Try it ▸ Each line containing the string "subst" should be copied out of the entries.

Source material ▸
(** One more piece written. *)
Lemma written (out d rest : list Z) (len : nat) : (len + length d + length rest ≤ length out)%nat →
  let out1 := take len out ++ d ++ drop (len + length d) out in
  length out1 = length out ∧
  take (len + length d) out1 ++ rest ++ drop (len + length d + length rest) out1 = take len out ++ (d ++ rest) ++ drop (len + length (d ++ rest)) out.
Proof.
  intros Hl out1. assert (Lt : length (take len out) = len) by (rewrite length_take; lia).
  assert (L1 : length out1 = length out) by (unfold out1; rewrite !length_app, length_drop; lia). split; [done|].
  assert (E1 : take (len + length d) out1 = take len out ++ d) by (unfold out1; rewrite app_assoc; apply take_app_length'; rewrite length_app; lia).
  assert (E2 : drop (len + length d + length rest) out1 = drop (len + length d + length rest) out).
  { unfold out1. rewrite app_assoc, drop_app_ge by (rewrite length_app; lia). rewrite drop_drop. f_equal. rewrite length_app. lia. }
  rewrite E1, E2, length_app, <- !app_assoc. do 4 f_equal. lia.
Qed.

(** The result of writing [t] at [len]. *)
Definition wrote (out : list Z) (len : Z) (t : list Z) : mem_res converted :=
  Ok {| ret := true; outBuf := take (Z.to_nat len) out ++ t ++ drop (Z.to_nat len + length t) out; outBufLen := Some (len + length t) |}.

Lemma wrote_cons out len d rest : 0 ≤ len → len + length d + length rest ≤ length out →
  let out1 := take (Z.to_nat len) out ++ d ++ drop (Z.to_nat len + length d) out in
  mem_write (E := Empty_set) out (Z.to_nat len) d = Ok out1 ∧ length out1 = length out ∧ wrote out1 (len + length d) rest = wrote out len (d ++ rest).
Proof.
  intros Hl Hr out1. split; [by rewrite mem_write_same by lia|]. destruct (written out d rest (Z.to_nat len) ltac:(lia)) as [L E]. fold out1 in L, E. split; [done|].
  unfold wrote. replace (Z.to_nat (len + length d)) with (Z.to_nat len + length d)%nat by lia. rewrite E, length_app. do 3 f_equal. lia.
Qed.

Lemma wrote_no_more out len : 0 ≤ len ≤ length out → wrote out len [] = Ok {| ret := true; outBuf := out; outBufLen := Some len |}.
Proof. intros Hl. unfold wrote. cbn [length app]. rewrite Nat.add_0_r, take_drop, Z.add_0_r. done. Qed.

Lemma wrote_all out t : wrote out 0 t = Ok {| ret := true; outBuf := t ++ drop (length t) out; outBufLen := Some (Z.of_nat (length t)) |}.
Proof. done. Qed.

(** *** Octets put together *)

Lemma high_2 b : is_byte b → Z.shiftr (Z.land b 0xC0) 6 = b / 64.
Proof. intros Hb. by_bytes b Hb. Qed.
Lemma high_4 b : is_byte b → Z.shiftr (Z.land b 0xF0) 4 = b / 16.
Proof. intros Hb. by_bytes b Hb. Qed.
Lemma mid_4 b : is_byte b → Z.shiftr (Z.land b 0x3C) 2 = b / 4 mod 16.
Proof. intros Hb. by_bytes b Hb. Qed.
Lemma low_42 a : is_byte a → Z.lor 0x80 (Z.shiftl (Z.land a 0x03) 4) = Z.shiftl (8 + a mod 4) 4.
Proof. intros Ha. by_bytes a Ha. Qed.
Lemma low_mid a : is_byte a → Z.lor 0x80 (Z.shiftl (Z.land a 0x0F) 2) = Z.shiftl (32 + a mod 16) 2.
Proof. intros Ha. by_bytes a Ha. Qed.
Lemma low_lead2 a : is_byte a → Z.lor 0xC0 (Z.shiftl (Z.land a 0x07) 2) = Z.shiftl (48 + a mod 8) 2.
Proof. intros Ha. by_bytes a Ha. Qed.

Lemma put_lead4 b : is_byte b → Z.lor 0xF0 (Z.shiftr (Z.land b 0x1C) 2) = 0xF0 + b / 4 mod 8.
Proof. intros Hb. by_bytes b Hb. Qed.
Lemma put_lead3 b : is_byte b → Z.lor 0xE0 (Z.shiftr (Z.land b 0xF0) 4) = 0xE0 + b / 16.
Proof. intros Hb. by_bytes b Hb. Qed.
Lemma put_tail b : is_byte b → Z.lor 0x80 (Z.shiftr (Z.land b 0x3F) 0) = 0x80 + b mod 64.
Proof. intros Hb. by_bytes b Hb. Qed.
Lemma put_42 a b : is_byte a → is_byte b → Z.lor (Z.lor 0x80 (Z.shiftl (Z.land a 0x03) 4)) (Z.shiftr (Z.land b 0xF0) 4) = 0x80 + (a mod 4 * 16 + b / 16).
Proof.
  intros Ha Hb. rewrite low_42, high_4 by done. unfold is_byte in Hb. rewrite lor_shift_add by (Z.to_euclidean_division_equations; lia). lia.
Qed.
Lemma put_mid a b : is_byte a → is_byte b → Z.lor (Z.lor 0x80 (Z.shiftl (Z.land a 0x0F) 2)) (Z.shiftr (Z.land b 0xC0) 6) = 0x80 + (a mod 16 * 4 + b / 64).
Proof.
  intros Ha Hb. rewrite low_mid, high_2 by done. unfold is_byte in Hb. rewrite lor_shift_add by (Z.to_euclidean_division_equations; lia). lia.
Qed.
Lemma put_lead2 a b : is_byte a → is_byte b → Z.lor (Z.lor 0xC0 (Z.shiftl (Z.land a 0x07) 2)) (Z.shiftr (Z.land b 0xC0) 6) = 0xC0 + (a mod 8 * 4 + b / 64).
Proof.
  intros Ha Hb. rewrite low_lead2, high_2 by done. unfold is_byte in Hb. rewrite lor_shift_add by (Z.to_euclidean_division_equations; lia). lia.
Qed.

(** Three octets as a character. *)
Lemma put_utf8_spec b1 b2 b3 : is_byte b1 → is_byte b2 → is_byte b3 → b1 ≤ 0x10 → put_utf8 b1 b2 b3 = utf8 ((b1 * 256 + b2) * 256 + b3).
Proof.
  intros H1 H2 H3 Hb. unfold put_utf8. rewrite !Z.geb_leb, Z.gtb_ltb, put_lead4, put_42, put_mid, put_tail, put_lead3, put_lead2 by done. unfold is_byte in *.
  set (c := (b1 * 256 + b2) * 256 + b3). destruct (Z.leb_spec 0x01 b1).
  { rewrite <- (utf8_4 (b1 / 4 mod 8) (b1 mod 4 * 16 + b2 / 16) (b2 mod 16 * 4 + b3 / 64) (b3 mod 64)) by (Z.to_euclidean_division_equations; lia).
    f_equal. unfold c. Z.to_euclidean_division_equations; lia. }
  assert (b1 = 0) as -> by lia. destruct (Z.leb_spec 0x08 b2).
  { rewrite <- (utf8_3 (b2 / 16) (b2 mod 16 * 4 + b3 / 64) (b3 mod 64)) by (Z.to_euclidean_division_equations; lia). f_equal. unfold c. Z.to_euclidean_division_equations; lia. }
  destruct (Z.ltb_spec 0x00 b2); cbn [orb].
  { rewrite <- (utf8_2 (b2 mod 8 * 4 + b3 / 64) (b3 mod 64)) by (Z.to_euclidean_division_equations; lia). f_equal. unfold c. Z.to_euclidean_division_equations; lia. }
  destruct (Z.leb_spec 0x80 b3).
  { rewrite <- (utf8_2 (b2 mod 8 * 4 + b3 / 64) (b3 mod 64)) by (Z.to_euclidean_division_equations; lia). f_equal. unfold c. Z.to_euclidean_division_equations; lia. }
  change 0x7F with (2 ^ 7 - 1). rewrite land_ones_mod, Z.mod_small, utf8_small by lia. f_equal. lia.
Qed.

(** *** UCS-4 *)

(** UCS-4 text may hold surrogates. *)
Definition codepoint (c : Z) : Prop := 0 ≤ c ≤ 0x10FFFF.

Lemma ucs4_octets c : codepoint c → ∃ b1 b2 b3, be_bytes 4 c = [0; b1; b2; b3] ∧ is_byte b1 ∧ is_byte b2 ∧ is_byte b3 ∧ b1 ≤ 0x10 ∧ (b1 * 256 + b2) * 256 + b3 = c.
Proof.
  intros Hc. unfold codepoint in Hc. exists (c / 65536), (c / 256 mod 256), (c mod 256). split.
  - cbn [be_bytes app]. f_equal; [|f_equal]; Z.to_euclidean_division_equations; lia.
  - unfold is_byte. Z.to_euclidean_division_equations. lia.
Qed.

Lemma utf8_width b1 b2 b3 : is_byte b1 → is_byte b2 → is_byte b3 → b1 ≤ 0x10 →
  (if b1 >=? 0x01 then 4 else if b2 >=? 0x08 then 3 else if (b2 >? 0x00) || (b3 >=? 0x80) then 2 else 1) = Z.of_nat (length (put_utf8 b1 b2 b3)).
Proof. intros _ _ _ _. unfold put_utf8. by destruct (b1 >=? 1), (b2 >=? 8), ((b2 >? 0) || (b3 >=? 128)). Qed.

Lemma ucs4_text cs : Forall codepoint cs → ∀ len, 0 ≤ len → len + length (cs ≫= be_bytes 4) < 2 ^ 32 → let t := cs ≫= utf8 in
  count_ucs4 (cs ≫= be_bytes 4) len = Ok (Some (len + length t)) ∧
  ∀ out, len + length t ≤ length out → from_ucs4 (cs ≫= be_bytes 4) out len = wrote out len t.
Proof.
  induction 1 as [|c cs Hc _ IH]; intros len Hl Hb t.
  { unfold t. cbn. split; [by rewrite Z.add_0_r|]. intros out Ho. rewrite wrote_no_more by lia. done. }
  unfold t. rewrite !bind_cons in *. destruct (ucs4_octets c Hc) as (b1 & b2 & b3 & E & H1 & H2 & H3 & Hb1 & Ec). rewrite E in *. cbn [app length] in Hb |- *.
  destruct (utf8_bytes c Hc) as [_ Lu]. pose proof (put_utf8_spec b1 b2 b3 H1 H2 H3 Hb1) as Ep. rewrite Ec in Ep.
  destruct (IH (len + length (utf8 c)) ltac:(lia) ltac:(lia)) as [IH1 IH2]. split.
  - cbn [count_ucs4]. rewrite Z.gtb_ltb, (proj2 (Z.ltb_ge _ _)), Z.gtb_ltb, (proj2 (Z.ltb_ge _ _)) by lia. cbn [orb].
    rewrite utf8_width, Ep, wrap_small, IH1, length_app by (done || lia). do 2 f_equal. lia.
  - intros out Ho. rewrite length_app in Ho. cbn [from_ucs4]. rewrite Ep, wrap_small by lia.
    set (u := cs ≫= utf8) in *. destruct (wrote_cons out len (utf8 c) u Hl ltac:(lia)) as (-> & L1 & <-). cbn [mbind res_bind]. apply IH2. lia.
Qed.

Lemma ucs4_chunks s len : bytes s → length s mod 4 = 0 →
  count_ucs4 s len = Ok None ∨ ∃ cs, Forall codepoint cs ∧ s = cs ≫= be_bytes 4.
Proof.
  remember (length s) as n eqn:En. revert s len En. induction (lt_wf n) as [n _ IH]. intros s len En Hb Hm.
  destruct s as [|b0 [|b1 [|b2 [|b3 s]]]]; try (cbn in En; subst n; discriminate Hm); [right; by exists []|]. cbn [count_ucs4].
  rewrite !Z.gtb_ltb. destruct (Z.ltb_spec 0 b0), (Z.ltb_spec 0x10 b1); cbn [orb]; try (by left).
  apply Forall_cons_1 in Hb as [B0 Hb]. apply Forall_cons_1 in Hb as [B1 Hb]. apply Forall_cons_1 in Hb as [B2 Hb]. apply Forall_cons_1 in Hb as [B3 Hb]. unfold is_byte in *.
  destruct (IH (length s)) with (s := s) (len := u32 (len + if b1 >=? 1 then 4 else if b2 >=? 8 then 3 else if (0 <? b2) || (b3 >=? 128) then 2 else 1))
    as [->|(cs & Hcs & ->)]; [cbn in En; lia|done|done|..]; [|by left|].
  { cbn [length] in En. subst n. replace (Z.of_nat (S (S (S (S (length s)))))) with (length s + 1 * 4) in Hm by lia. by rewrite Z.mod_add in Hm. }
  right. exists ((b1 * 256 + b2) * 256 + b3 :: cs). split; [constructor; [unfold codepoint; lia|done]|]. rewrite bind_cons. cbn [be_bytes app].
  f_equal; [|f_equal; [|f_equal; [|f_equal]]]; try done; Z.to_euclidean_division_equations; lia.
Qed.

(** *** Latin-1 *)

Lemma put_iso_lead b : is_byte b → Z.lor 0xC0 (Z.shiftr (Z.land b 0xC0) 6) = 0xC0 + b / 64.
Proof. intros Hb. by_bytes b Hb. Qed.

Lemma put_iso88591_spec b : is_byte b → put_iso88591 b = utf8 b.
Proof.
  intros Hb. unfold put_iso88591. rewrite is_ascii by done. destruct (Z.ltb_spec b 0x80); [unfold is_byte in Hb; by rewrite utf8_small by lia|].
  rewrite put_tail, put_iso_lead by done.
  unfold is_byte in Hb. rewrite <- utf8_2 by (Z.to_euclidean_division_equations; lia). f_equal. Z.to_euclidean_division_equations; lia.
Qed.

Lemma iso88591_text s : bytes s → ∀ len, 0 ≤ len → len + 2 * length s < 2 ^ 32 → let t := s ≫= utf8 in
  count_iso88591 s len = len + length t ∧ ∀ out, len + length t ≤ length out → from_iso88591 s out len = wrote out len t.
Proof.
  induction 1 as [|b s Hb _ IH]; intros len Hl Hn t.
  { unfold t. cbn. split; [lia|]. intros out Ho. by rewrite wrote_no_more by lia. }
  unfold t. rewrite bind_cons. pose proof (put_iso88591_spec b Hb) as Ep.
  assert (Lw : (if Z.land b 0x80 =? 0x00 then 1 else 2) = Z.of_nat (length (utf8 b))) by (rewrite <- Ep; unfold put_iso88591; by destruct (Z.land b 0x80 =? 0)).
  assert (Lu : (1 ≤ length (utf8 b) ≤ 2)%nat) by (destruct (Z.land b 0x80 =? 0x00); lia). cbn [length] in Hn.
  destruct (IH (len + length (utf8 b)) ltac:(lia) ltac:(lia)) as [IH1 IH2]. split.
  - cbn [count_iso88591]. rewrite Lw, wrap_small, IH1, length_app by lia. lia.
  - intros out Ho. rewrite length_app in Ho. cbn [from_iso88591]. rewrite Ep, wrap_small by lia.
    set (u := s ≫= utf8) in *. destruct (wrote_cons out len (utf8 b) u Hl ltac:(lia)) as (-> & L1 & <-). cbn [mbind res_bind]. apply IH2. lia.
Qed.

(** *** UTF-16 *)

Lemma put_ucs4_spec c : scalar c → put_ucs4 c = be_bytes 4 c.
Proof.
  intros Hc. assert (0 ≤ c ≤ 0x10FFFF) by (unfold scalar in Hc; lia). unfold put_ucs4, wrap. rewrite !Z.shiftr_div_pow2 by lia. cbn [be_bytes app].
  change (2 ^ 8) with 256. change (2 ^ 16) with 65536. f_equal; [|f_equal]; Z.to_euclidean_division_equations; lia.
Qed.

Lemma put_utf16_spec c : scalar c → put_utf16 c = utf16 c.
Proof.
  intros Hc. unfold put_utf16, utf16. destruct (Z.ltb_spec c 0x10000) as [Hlt|Hge].
  - unfold wrap. rewrite Z.shiftr_div_pow2 by lia. done.
  - set (u := c - 0x10000). assert (Hu : 0 ≤ u < 2 ^ 20) by (unfold scalar in Hc; lia). clearbody u. rewrite (wrap_small 32 u) by lia. rewrite !Z.shiftr_div_pow2 by lia.
    change 0x3 with (2 ^ 2 - 1). rewrite !land_ones_mod by lia. change 0xD8 with (Z.shiftl 54 2). change 0xDC with (Z.shiftl 55 2).
    rewrite !lor_shift_add by (try apply Z.mod_pos_bound; lia). unfold wrap. cbn [be_bytes app].
    change (2 ^ 2) with 4. change (2 ^ 8) with 256. change (2 ^ 10) with 1024. change (2 ^ 18) with 262144. clear Hge Hc.
    f_equal; [|f_equal; [|f_equal; [|f_equal]]]; try done; Z.to_euclidean_division_equations; lia.
Qed.

Lemma is_high b : is_byte b → (Z.land b 0xFC =? 0xD8) = (0xD8 <=? b) && (b <? 0xDC).
Proof. intros Hb. by_bytes b Hb. Qed.
Lemma is_low b : is_byte b → (Z.land b 0xFC =? 0xDC) = (0xDC <=? b) && (b <? 0xE0).
Proof. intros Hb. by_bytes b Hb. Qed.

Solution to the exercise ▸
  destruct s as [|b0 [|b1 [|b2 [|b3 s]]]]; try (cbn in En; subst n; discriminate Hm); [right; by exists []|]. cbn [count_ucs4].
  { cbn [length] in En. subst n. replace (Z.of_nat (S (S (S (S (length s)))))) with (length s + 1 * 4) in Hm by lia. by rewrite Z.mod_add in Hm. }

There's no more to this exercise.